Ce dossier, ils aimeraient le clore avant la fin de cette législature — qui se termine en juin, à l'issue des élections cantonales d'avril prochain. La sous-commission parlementaire qui enquête, depuis septembre 2020 déjà, sur les «méthodes de la police judiciaire en matière d’interpellations et d’interrogatoires», à la suite de l'«affaire Simon Brandt», a en effet rendu son rapport ce mardi. Document que nous avons débroussaillé et synthétisé pour vous dans un précédent article.

Les députés Bertrand Buchs (le Centre), Pierre Eckert (les Vert-e-s), Daniel Sormanni (MCG), et le président de cette sous-commission de contrôle de gestion, Alberto Velasco (PS), ont également présenté leurs conclusions lors d'une conférence de presse le même jour. Et cela, sans mâcher leurs mots.

Pour rappel, le politicien PLR Simon Brandt, également employé administratif à la police de Genève (et, à l’époque, candidat à la mairie) avait fait l’objet d’une arrestation musclée le vendredi 13 décembre 2019. Menotté et mis dans un cachot sans lumière du jour, il avait aussi subi une fouille intégrale. Car on le soupçonnait d’avoir fait fuiter des documents à la presse, et consulté illicitement une main-courante — ce dont il a été blanchi depuis. Cette interpellation a été directement ordonnée par le Procureur général, en pleine «affaire Maudet».

L'«affaire» Simon Brandt (image d'archive) n'est pas encore près d'être enterrée...
Photo: keystone-sda.ch

Les quatre députés, assis face aux journalistes, sont unanimes: l'«affaire Simon Brandt» est un scandale institutionnel, qui en dit long sur les méthodes parfois douteuses de la police genevoise, et sur l'opacité du Ministère public. Ce dernier leur semble par ailleurs avoir été instrumentalisé à des fins politiques sur fond de l'«affaire Maudet» — dont Simon Brandt serait le dégât collatéral.

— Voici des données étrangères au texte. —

(** The checks that open the services do not stop an initialised module with a valid identifier. *)
Lemma spec_VALIDATE_INITIALIZED {A} P api (err : A) body Phi Q : Based P -> spec P body Phi Q ->
  spec P (PDUR_VALIDATE_INITIALIZED api err body) Phi Q.
Proof using Type.
  intros HP Hb. unfold PDUR_VALIDATE_INITIALIZED.
  eapply spec_bind; [apply (spec_get _ _ (fun x => x = PDUR_ONLINE)); intros s Hs; by apply HP|]. by intros ? ->.
Qed.
Lemma triple_VALIDATE_INITIALIZED {A} P api (err : A) body Q : Based P -> triple P body Q ->
  triple P (PDUR_VALIDATE_INITIALIZED api err body) Q.
Proof using Type.
  intros HP Hb. unfold PDUR_VALIDATE_INITIALIZED.
  eapply triple_spec_bind; [apply (spec_get _ _ (fun x => x = PDUR_ONLINE)); intros s Hs; by apply HP|]. by intros ? ->.
Qed.
Lemma triple_VALIDATE_PDUPTR {A B} P api (p : option B) (err : A) body Q : Based P -> Stable P ->
  (p = None -> forall s, P s -> Q err s) -> (forall info, p = Some info -> triple P (body info) Q) ->
  triple P (PDUR_VALIDATE_PDUPTR api p err body) Q.
Proof using Type.
  intros HP HS He Hb. destruct p as [info|]; cbn [PDUR_VALIDATE_PDUPTR]; [auto|].
  eapply triple_spec_bind; [by apply spec_pdur_DET|]. intros _ _. apply triple_ret. auto.
Qed.
Lemma triple_VALIDATE_PDUID {A} P api id (err : A) body Q : Based P -> Stable P -> 0 <= id ->
  (forall s, P s -> Q err s) ->
  (forall p, aref c.(RoutingPaths) id = Some p -> path_ok z (Z.to_nat id) p -> triple P body Q) ->
  triple P (PDUR_VALIDATE_PDUID api id err body) Q.
Proof using Hvalid.
  intros HP HS Hid He Hb. unfold PDUR_VALIDATE_PDUID. eapply triple_spec_bind; [by apply spec_pdur_cfg|]. intros ? ->.
  rewrite Z.geb_leb. destruct (Z.leb_spec (NRoutingPaths c) id) as [Hle|Hlt].
  - eapply triple_spec_bind; [by apply spec_pdur_DET|]. intros _ _. by apply triple_ret.
  - destruct Hvalid as (_ & _ & _ & _ & _ & Hn & Hpaths & _).
    destruct (aref_is_Some (RoutingPaths c) id) as [p Hp]; [lia|]. apply (Hb p Hp).
    apply aref_Some in Hp as [_ Hp]. by apply Hpaths.
Qed.

(** ** Routing groups *)
Lemma spec_group_enabled P g : Based P -> below g z.(ram_groups) -> spec P (group_enabled g) any P.
Proof using Type.
  intros HP Hg. unfold group_enabled.
  eapply spec_bind; [apply (spec_get _ _ (fun l => length l = ram_groups z)); intros s Hs; destruct (HP s Hs) as (_ & _ & E); by rewrite <- E|].
  intros l Hl. destruct (aref_is_Some l g) as [e He]; [by rewrite Hl|]. by eapply spec_any, spec_deref_is.
Qed.
Lemma spec_groups_enabled P refs i n : Based P -> Forall (fun g => below g z.(ram_groups)) refs -> 0 <= i ->
  i + Z.of_nat n <= Z.of_nat (length refs) -> spec P (groups_enabled refs i n) any P.
Proof using Type.
  intros HP Hrefs. revert i. induction n as [|n IH]; intros i Hi Hn; cbn [groups_enabled]; [by apply spec_ret|].
  destruct (aref_is_Some refs i) as [g Hg]; [lia|]. eapply spec_bind; [by apply spec_deref_is|]. intros ? ->.
  eapply spec_bind; [apply spec_group_enabled; [done|]|].
  { apply aref_Some in Hg as [_ Hg]. by eapply (Forall_lookup_1 _ _ _ _ Hrefs). }
  intros [] _; [apply IH; lia | by apply spec_ret].
Qed.
Lemma spec_RoutingPathEnabled P d : Based P -> groups_ok z d -> spec P (PduRRoutingPathEnabled d) any P.
Proof using Type.
  intros HP [Hn Hr]. unfold PduRRoutingPathEnabled. apply spec_if; intros _; [|by apply spec_ret].
  apply spec_groups_enabled; [done|done|lia|]. destruct (Z.le_gt_cases 0 (NofGroupRefs d)); lia.
Qed.
Lemma spec_SetRoutingPathEnabled op n g id e : below id z.(ram_groups) ->
  spec (I op n g) (PdurSetRoutingPathEnabled id e) any (I op n g).
Proof using Type.
  intros Hid. unfold PdurSetRoutingPathEnabled. eapply spec_bind; [apply spec_group_enabled; [apply _|done]|]. intros _ _.
  apply spec_modify. intros s []. split; try done. rewrite <- i_ram. unfold ram. cbn. by rewrite length_insert.
Qed.
(** Histories, the last call first, and the runs that have them. *)
Abbreviation History := (list (Call * Answer)).
Inductive gw_run (g0 : Gateway) : History -> Gateway -> Prop :=
  | gw_nil : gw_run g0 [] g0
  | gw_cons k a h g g' : gw_run g0 h g -> gw_step k a g g' -> gw_run g0 ((k, a) :: h) g'.

(** ** Streams

    What the source of the path [id] has handed over since the start of the transfer, [None] when a part of it was refused, and
    what the destination [d] has fetched. *)
Fixpoint received (id : Z) (h : History) : option (list Z) :=
  match h with
  | [] => None
  | (k, a) :: h =>
      match k with
      | StartOfReception id' _ _ _ =>
          if bool_decide (id' = id) && bool_decide (a.(code) = Some BUFREQ_OK) then Some [] else received id h
      | CopyRxData id' (Some info) _ _ =>
          if bool_decide (id' = id) then
            if bool_decide (a.(code) = Some BUFREQ_OK) then (fun xs => xs ++ chunk info) <$> received id h
            else if bool_decide (a.(code) = Some BUFREQ_NOT_OK) then None else received id h
          else received id h
      | CopyRxData id' None _ _ => if bool_decide (id' = id) then None else received id h
      | _ => received id h
      end
  end.
Fixpoint fetched (id : Z) (d : nat) (h : History) : list Z :=
  match h with
  | [] => []
  | (k, a) :: h =>
      match k with
      | StartOfReception id' _ _ _ =>
          if bool_decide (id' = id) && bool_decide (a.(code) = Some BUFREQ_OK) then [] else fetched id d h
      | CopyTxData id' (Some info) _ _ _ =>
          if bool_decide (sourcePduId id' = id) && bool_decide (Z.to_nat (destionId id') = d) &&
             bool_decide (a.(code) = Some BUFREQ_OK)
          then fetched id d h ++ take (Z.to_nat info.(SduLength)) a.(data) else fetched id d h
      | _ => fetched id d h
      end
  end.

(** The transfer of the path [id] agrees with the history. *)
Definition agrees (id : Z) (h : History) (g : Gateway) : Prop :=
  forall xs, received id h = Some xs ->
  match g !! Z.to_nat id with
  | Some (Some t) => t.(got) = xs /\ length t.(sent) = PDUR_MAX_GW_DESTINATIONS /\
      forall d, (d < PDUR_MAX_GW_DESTINATIONS)%nat -> 0 <= fetched_by t d <= Z.of_nat (length xs) /\
        fetched id d h = take (Z.to_nat (fetched_by t d)) xs
  | _ => forall d, (d < PDUR_MAX_GW_DESTINATIONS)%nat -> fetched id d h `prefix_of` xs
  end.
Lemma spec_for_index P i k body : (forall j, i <= j < i + Z.of_nat k -> spec P (body j) any P) -> spec P (for_index (W := W) i k body) any P.
Proof using Type.
  revert i. induction k as [|k IH]; intros i Hb; cbn [for_index]; [by apply spec_ret|].
  eapply spec_bind; [apply Hb; lia|]. intros _ _. apply IH. intros j Hj. apply Hb. lia.
Qed.
Lemma triple_group op g (m : Z -> PduR_PBConfigType -> T unit) id api :
  (id < c.(NofRoutingPathGroups) -> spec (I op 0 g) (m id c) any (I op 0 g)) ->
  triple (I op 0 g) (let* st := get PduRState in
    if bool_decide (st = PDUR_UNINIT) then PDUR_DET_REPORTERROR api PDUR_E_INVALID_REQUEST
    else let* c := cfg in if id <? c.(NofRoutingPathGroups) then m id c
         else PDUR_DET_REPORTERROR api PDUR_E_ROUTING_PATH_GROUP_ID_INVALID) (fun _ => I op 0 g).
Proof using Type.
  intros Hm. eapply triple_spec_bind; [apply (spec_get _ _ (fun x => x = PDUR_ONLINE)); by intros s []|]. intros ? ->.
  rewrite bool_decide_eq_false_2 by done. eapply triple_spec_bind; [apply (spec_pdur_cfg c z), _|]. intros ? ->.
  eapply triple_spec; [|by intros _ s _ HI; exact HI]. destruct (Z.ltb_spec id (NofRoutingPathGroups c)); [auto|apply spec_pdur_DET, _].
Qed.
Lemma triple_EnableRouting op g id : 0 <= id -> triple (I op 0 g) (PduR_EnableRouting id) (fun _ => I op 0 g).
Proof using Hvalid.
  intros Hid. apply (triple_group op g (fun id c => if PDUR_MAX_NOF_ROUTING_PATH_GROUPS >? 0 then
    PdurSetRoutingPathEnabled id true else ret tt)). intros Hlt. apply spec_if; intros _; [|by apply spec_ret].
  apply spec_SetRoutingPathEnabled. destruct Hvalid as (_ & _ & _ & _ & _ & _ & _ & _ & Hg & _). unfold below. lia.
Qed.
Lemma triple_DisableRouting op g id : 0 <= id -> triple (I op 0 g) (PduR_DisableRouting id) (fun _ => I op 0 g).
Proof using Hvalid.
  intros Hid. apply (triple_group op g (fun id c => if PDUR_MAX_NOF_ROUTING_PATH_GROUPS >? 0 then
    let* _ := PdurSetRoutingPathEnabled id false in let* g := deref (aref c.(RoutingPathGroups) id) in
    for_index 0 (Z.to_nat g.(NofDestinations)) (fun i => let* destPtr := deref (aref g.(Destinations) i) in clear_destination destPtr)
    else ret tt)). intros Hlt. apply spec_if; intros _; [|by apply spec_ret].
  destruct Hvalid as (_ & _ & _ & _ & Htx & _ & _ & Hn & Hg & _ & Hgs & _).
  eapply spec_bind; [apply spec_SetRoutingPathEnabled; unfold below; lia|]. intros _ _.
  destruct (aref_is_Some (RoutingPathGroups c) id) as [gr Hgr]; [lia|]. eapply spec_bind; [by apply spec_deref_is|]. intros ? ->.
  apply aref_Some in Hgr as [_ Hgr]. destruct (Forall_lookup_1 _ _ _ _ Hgs Hgr) as [Hnd Hds].
  apply spec_for_index. intros j Hj. destruct (aref_is_Some (Destinations gr) j) as [d Hd]; [lia|].
  eapply spec_bind; [by apply spec_deref_is|]. intros ? ->. apply aref_Some in Hd as [_ Hd].
  specialize (Forall_lookup_1 _ _ _ _ Hds Hd) as Hb. cbv beta in Hb. unfold clear_destination.
  apply spec_if; intros E; [|by apply spec_ret]. apply andb_true_iff in E as [E1%bool_decide_eq_true E2%negb_true_iff%Z.eqb_neq].
  specialize (Hb E1 E2). eapply spec_bind; [by apply (spec_TxBuffer z); [apply _|]|]. intros b [Hsz Hz]. apply (spec_write_TxBuffer z); [apply _|].
  unfold fits_tx. rewrite Hz, length_replicate. cbn. lia.
Qed.
Lemma triple_GetConfigurationId op g : triple (I op 0 g) PduR_GetConfigurationId (fun _ => I op 0 g).
Proof using Type.
  unfold PduR_GetConfigurationId. eapply triple_spec_bind; [apply (spec_get _ _ (fun x => x = PDUR_ONLINE)); by intros s []|]. intros ? ->.
  rewrite bool_decide_eq_false_2 by done. eapply triple_spec_bind; [apply (spec_pdur_cfg c z), _|]. intros ? ->. by apply triple_ret.
Qed.
Lemma triple_Init_again op g c' : triple (I op 0 g) (PduR_Init c') (fun _ => I op 0 g).
Proof using Type.
  unfold PduR_Init. eapply triple_spec_bind; [apply (spec_get _ _ (fun x => x = PDUR_ONLINE)); by intros s []|]. intros ? ->.
  rewrite bool_decide_eq_false_2 by done. eapply triple_spec; [apply spec_pdur_DET, _|]. by intros _ s _ HI.
Qed.
Lemma run_start len op g h s l : ready op g l s -> 0 <= len -> ~ full len z.(ram_NTp) l ->
  wp (run [StartOfReception id len size svc] h) (fun h' s' => accepted h h' /\ exists op' g',
    op' (Z.to_nat id) = true /\ Knows op' g' h' (fresh_transfer len) s') s.
Proof using All.
  intros Hs Hlen Hfree. pose proof Hs as [[HI Hr] _]. cbn [run]. apply wp_bind.
  assert (Hok : call_ok c z (StartOfReception id len size svc)).
  { split_and!; [apply forwards_id|done|apply on_this, tp_is_lo, Hf]. }
  eapply wp_mono; [apply wp_and; [exact (start_accepted op g len size svc l Hlen Hfree s Hs)|
    exact (call_refines c z o0 Hirq Hroom Hvalid op g _ Hok Logic.I s HI)]|].
  intros a s' [Hcode (g' & Hst & HI')]. destruct forwards_route as [Hto _].
  destruct (start_okay _ _ _ _ _ _ _ _ Hst Hcode Hto) as (-> & Hg & ->). split; [by eapply accepted_cons; [|apply accepted_refl]|].
  eexists _, _. split; [|split_and!; [exact HI'|apply list_lookup_insert_eq; by eapply lookup_lt_Some|
    apply agrees_start; [apply forwards_id|done]|]].
  - cbn. by rewrite !bool_decide_eq_true_2 by done.
  - cbn. by rewrite !bool_decide_eq_true_2 by done.
Qed.
Lemma run_indication op g h t s : Knows op g h t s -> op (Z.to_nat id) = true ->
  wp (run [TpRxIndication id NTFRSLT_OK svc] h) (fun h' s' => accepted h h' /\ exists op' g', Knows op' g' h' t s') s.
Proof using All.
  intros (HI & Hg & Ha & Hrec) Hop. cbn [run]. apply wp_bind.
  assert (Hok : call_ok c z (TpRxIndication id NTFRSLT_OK svc)) by (split; [apply forwards_id|apply on_this, Hf]).
  eapply wp_mono; [apply (call_refines c z o0 Hirq Hroom Hvalid op g _ Hok); [|exact HI]|].
  { intros _. by apply on_this. }
  intros a s' (g' & Hst & HI'). destruct forwards_route as [Hto Hfrom].
  pose proof (agrees_step c id h g _ a g' forwards_id Hto Hfrom Ha Hst) as Ha'.
  apply indication_okay in Hst as ->.
  split; [by eapply accepted_cons; [|apply accepted_refl]|]. eexists _, g. split_and!; [exact HI'|done|exact Ha'|exact Hrec].
Qed.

Tout un système mis en cause?

La principale préoccupation, indiquent les enquêteurs, est de s'assurer que cet incident n'est pas la norme, lors des arrestations — et de faire en sorte que cela ne le devienne jamais. Pierre Eckert, député Vert et président de la Commission de contrôle de gestion du parlement genevois (CCG), qui n’a eu connaissance du dossier que sur le tard, affirme: «Nous aimerions surtout éviter que ce genre de cas n’arrivent à Madame et Monsieur tout le monde.»

Alberto Velasco, député socialiste et président de la sous-commission de contrôle de gestion chargée de ce dossier, précise quant à lui que Simon Brandt a eu de la chance dans son malheur. Sachant que «si un citoyen lambda avait subi un tel traitement, je ne pense pas que l’incident aurait eu tel écho médiatique». Et d'ajouter que, dans le présent cas d'étude, le statut de personnalité publique du lésé — qui a la réputation d'être réservé et calme — rend encore moins compréhensible la violence de la police à son égard. Le socialiste insiste sur le fait qu'il est de notoriété publique que «Simon Brandt n’est pas un personnage violent! On a pris un marteau pour tuer une mouche…»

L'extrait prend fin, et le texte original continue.